Christian Posta bio photo

Christian Posta

Principal Middleware Architect @ Red Hat, open-source enthusiast, committer @ Apache, Cloud, Integration, Kubernetes, Docker, OpenShift, Fabric8, #blogger

Twitter Google+ LinkedIn Github Stackoverflow

Recently, a reader spotted a comment that I made on a different blog concerning generalizing data-access operations for inappropriate reasons. What follows was his email and my response:

Christian,

You made the following comment on this blog:

I've seen many examples similar to this that try too hard to fight an separation of concerns issue by 'generalizing' their data-access operations way too much.

Could you tell me why this approach is trying too hard?

Thanks,

Bob

Bob,

Here's what I meant by that statement.

Data Access Objects (DAO) are used for primitive access operations against an abstracted data store (database, web services, RMI, etc, etc). Those primitive operations include insert, update, delete, query. I think the DAO should be limited to those operations, and only those operations, with an emphasis on very simple queries for the 'query' operation (e.g., "findByID"). The purpose of this reasoning is to keep the functionality on the DAO very focused on its limited responsibility. Adding methods such as "findByStreetAddressAndZip" or "queryForByAccountBalance" etc, prove to muddy the responsibility of a DAO.

However, those types of methods will most likely be necessary. But the context in which they are necessary helps illuminate the best place to put them. For example, in an architecture where the domain layer is nicely separated from the rest of the supporting software, and all domain logic resides there, those domain objects will need to retrieve data from a data store. Enter the repository pattern. (http://thinkddd.com/glossary/repository/) The repository pattern would provide the glue between the data store and your domain objects... you will find methods such as findByStreetAddres or findLastTransaction, etc, etc, but they will be completely related to the business logic and operations. These methods in the repository will provide a very explicit "seam" or contract between your business logic and the data store.

A lot of times the very subtle distinction between a "seam between business logic and data store" becomes muddied to mean "a seam between your software and data store'. This manifests itself when the repositories act as a seam between the business logic as well as the seam for the user interface. This is what leads to the explosion of "findBy..." "findWhenThisIsTrue", etc methods. The user interface is constantly querying for data to display to the user, but is a repository the best place to put those methods? A repository is to act as a seam between the business logic and the data store, not the entire software (GUI) and the data store.

When the UI is also being fed by the repository objects, developers then cook up the reason for wanting to generalize the repository methods into findBy(Query). What this does is delude any sort of seam or contract you had with the business logic/data store, as well as open up the repository/data access to mean anything.

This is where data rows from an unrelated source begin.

(** [save_config]: every exception is logged and dropped.  A dump cut short
    leaves a strict prefix of a JSON object, which does not parse. *)
Definition save_config (file : File) (data : ConfigData) (io : SaveIO)
  : File :=
  match io with
  | WriteDone => Holds data
  | OpenFails => file
  | DumpFails => Unreadable
  end.

(** The attributes of the application that are saved: [self.language] and
    [self.profiles]. *)
Record Settings : Type := {
  language : option string;
  table : Profiles
}.

(** The defaults of [__init__]. *)
Definition default_settings : Settings :=
  {| language := Some "en"; table := initial_profiles |}.

(** The codes of [LOCALES]. *)
Definition LOCALES_codes : list string := ["en"; "tr"].

(** [set_language], as far as the settings go. *)
Definition set_language (self : Settings) (lang_code : string) : Settings :=
  if existsb (String.eqb lang_code) LOCALES_codes
  then {| language := Some lang_code; table := table self |}
  else self.

(** The body of [for i in range(1, 5)] of [_load_profiles_from_config]. *)
Definition load_slot (p : list (string * option ConfigEntry))
    (t : Profiles) (i : Z) : Profiles :=
  match obj_get p (str i) with
  | Some (Some d) => dict_set t i (from_dict i d)
  | _ => t
  end.

Definition _load_profiles_from_config (self : Settings) (file : File)
  : Settings :=
  let data := load_config file in
  if config_falsy data then self
  else
    {| language := match cfg_language data with
                   | Some v => v
                   | None => language self
                   end;
       table := fold_left
                  (load_slot match cfg_profiles data with
                             | Some p => p
                             | None => []
                             end)
                  [1; 2; 3; 4]%Z (table self) |}.
(** [re.compile(r"(?<=\.)+[^\.]*(?:\b" + r"\b|\b".join(keywords)
    + r"\b).*?\.", flags=re.I | re.S)].  A parenthesis that a keyword
    opens takes the one that should close the alternatives, and the
    pattern is refused; the message is given without its position.
    With two capture groups or more [re.findall] returns tuples, which
    is left out. *)
Definition compile (keywords : list string) : compiled :=
  let forms :=
    map (fun k => parse_keyword (list_ascii_of_string k))
        (pieces keywords) in
  if existsb is_other forms then NotModelled
  else if existsb is_unclosed forms
  then Error (Py.ReError "missing ), unterminated subpattern")
  else if (1 <? List.length (filter is_captured forms))%nat then NotModelled
  else Pattern (map alternative forms).

(** [re.findall(keyword_sentence_pattern, s)]: the matches, or what the
    capture group holds in each match when there is one. *)
Definition findall (alts : list (bool * text)) (s : string)
  : option (list string) :=
  let s := list_ascii_of_string s in
  if ascii_only s then
    Some (map string_of_list_ascii
              (if existsb fst alts
               then findall_group_from alts None 0 s
               else findall_from (map snd alts) None 0 s))
  else None.

(** Compiling and searching in one step, where both are modelled and
    the pattern is accepted. *)
Definition search (keywords : list string) (s : string)
  : option (list string) :=
  match compile keywords with
  | Pattern alts => findall alts s
  | Error _ | NotModelled => None
  end.

(** [re.split(r"[\W\s]+", s)] *)
Fixpoint split_from (cur : text) (in_sep : bool) (s : text) : list text :=
  match s with
  | [] => [rev cur]
  | c :: s' =>
      if is_word c then split_from (c :: cur) false s'
      else if in_sep then split_from cur true s'
           else rev cur :: split_from [] true s'
  end.

Definition split_nonword (s : string) : option (list string) :=
  let s := list_ascii_of_string s in
  if ascii_only s
  then Some (map string_of_list_ascii (split_from [] false s))
  else None.

End Re.

(** ** Requests, the remote service and the fetch loop *)

Module Fetch.

(** One element of the ["items"] array of a response: a JSON object. *)
Definition item := list (string * Py.value).

(** The JSON body of a page, as far as the program reads it. *)
Record results := mkResults
  { items : list item; endIndex : Z; totalItems : Z }.

(** A [requests.Response]: [json = None] when [request.json()] raises. *)
Record response := mkResponse
  { status_code : Z; elapsed : float; json : option results }.

(** What [session.send] does: it returns a response or raises. *)
Inductive outcome : Type :=
| Responded (r : response)
| Failed (name : string).

(** The service answers the [n]-th request sent, given its URL. *)
Definition service := nat -> string -> outcome.

(** The observable actions of a fetch: a request with what came back,
    and a call of [time.sleep]. *)
Inductive event : Type :=
| Send (url : string) (o : outcome)
| Sleep (seconds : Z).

(** [self.request_size]: the integer [0], then a pair. *)
Inductive size : Type :=
| Zero
| Counts (end_index total_items : Z).

(** The mutable part of the object and of the world. *)
Record state := mkState
  { request_time : float;
    request_size : size;
    sent : nat;
    trace : list event }.

(** A run returns, raises, does not end within the turns it was given,
    or leaves what the embedding covers. *)
Inductive result (A : Type) : Type :=
| Return (a : A) (st : state)
| Raise (e : Py.exn) (st : state)
| OutOfFuel
| Unmodelled.
Arguments Return {A} a st.
Arguments Raise {A} e st.
Arguments OutOfFuel {A}.
Arguments Unmodelled {A}.

Definition M (A : Type) : Type := state -> result A.

Definition ret {A} (a : A) : M A := fun st => Return a st.

Definition bind {A B} (m : M A) (k : A -> M B) : M B :=
  fun st =>
    match m st with
    | Return a st' => k a st'
    | Raise e st' => Raise e st'
    | OutOfFuel => OutOfFuel
    | Unmodelled => Unmodelled
    end.

Definition raise {A} (e : Py.exn) : M A := fun st => Raise e st.

Definition unmodelled {A} : M A := fun _ => Unmodelled.

Notation "x <- m ;; k" := (bind m (fun x => k))
  (at level 61, m at next level, right associativity).
Notation "m ;;; k" := (bind m (fun _ => k))
  (at level 61, right associativity).

Definition URL : string :=
  "https://chroniclingamerica.loc.gov/search/pages/results/?".

Definition codes_ok : Z := 200.

(** [Response.raise_for_status] raises for the 4xx and 5xx statuses. *)
Definition raise_for_status (r : response) : bool :=
  (400 <=? status_code r)%Z && (status_code r <? 600)%Z.

Definition second_attempt_message (status : Z) : string :=
  "HTTP " ++ Py.str_of_Z status
          ++ " error after pause and second attempt. Try again later.".

(** [results_max (int)], as the docstrings have it. *)
Definition _fulfilled_query (r : results) (results_max : Z) : bool :=
  let last_page := (endIndex r =? totalItems r)%Z in
  let above_max := (endIndex r >=? results_max)%Z in
  last_page || above_max.

(** The state after a request, after a sleep and after a page has been
    taken into the counters. *)
Definition sent_to (url : string) (o : outcome) (st : state) : state :=
  mkState (request_time st) (request_size st)
          (S (sent st)) (trace st ++ [Send url o]).

Definition slept (seconds : Z) (st : state) : state :=
  mkState (request_time st) (request_size st)
          (sent st) (trace st ++ [Sleep seconds]).

Definition recorded (request : response) (r : results) (st : state)
  : state :=
  mkState (request_time st + elapsed request)%float
          (Counts (endIndex r) (totalItems r))
          (sent st) (trace st).

Section Session.

Variable w : service.
Variable parameters : list Py.value * Py.value * Py.value.

Definition _build_query (rows page : Z) : string :=
  let '(keywords, year_min, year_max) := parameters in
  let query :=
    [ ("ortext", Py.join "+" (map Py.str keywords));
      ("dateFilterType", "yearRange");
      ("date1", Py.str year_min);
      ("date2", Py.str year_max);
      ("format", "json");
      ("rows", Py.str_of_Z rows);
      ("page", Py.str_of_Z page) ] in
  Py.join "&" (map (fun pv => (fst pv ++ "=" ++ snd pv)%string) query).

(** [prepped.url = URL + self._build_query(rows, page)] *)
Definition prepped_url (rows page : Z) : string :=
  (URL ++ _build_query rows page)%string.

(** [session.send(prepped)], with its outcome made a value. *)
Definition session_send (url : string) : M outcome :=
  fun st => Return (w (sent st) url) (sent_to url (w (sent st) url) st).

Definition time_sleep (seconds : Z) : M unit :=
  fun st => Return tt (slept seconds st).

(** The [try] block sleeps, sends and checks the status; the bare
    [except] builds its message from the local [request], which is
    unbound when it was [session.send] that raised. *)
Definition _request_again (url : string) : M response :=
  time_sleep 60 ;;;
  o <- session_send url ;;
  match o with
  | Responded request =>
      if raise_for_status request
      then raise (Py.RuntimeError
                    (second_attempt_message (status_code request)))
      else ret request
  | Failed _ => raise (Py.UnboundLocalError "request")
  end.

The fact is, retrieving data from a data store for the purpose of painting the UI is a DIFFERENT CONCERN than retrieving data from the data store to support the business logic. Coming to this realization can help simplify a design by putting the appropriate logic in appropriate parts of the architecture and keeping their responsibilities focused.

A simple example would look like this:
The domain module would contain repositories that implemented very specific methods for retrieving data from a data store in support of the domain operations. Generalized queries to support any UI functions would be disallowed. The domain layer would know nothing about the UI and what data it displays.

A UI module would have separate data-access classes specifically to support displaying data in the UI. Even if this approach *appears* to introduce some "duplication." You may find folks take up crusades against this 'duplication' because they don't understand the separation of concerns in this architecture. The *contexts* in which these objects are being used are completely different, therefore the objects should not be considered to be the same. The objects and data-access classes that support the UI will be able to change independently of the domain layer. They can be modified endlessly without any worry of breaking the domain. They can come from the same database/data store that the domain layer gets its data, or it can come from a completely separate database/data store in much larger applications (reporting or read-only DBs). This will allow your app to scale substantially better than if the UI and business logic operations/objects were all sloppily mangled together.

I realize parts of my explanation may need further examples or commentary, so please let me know where to expound if necessary.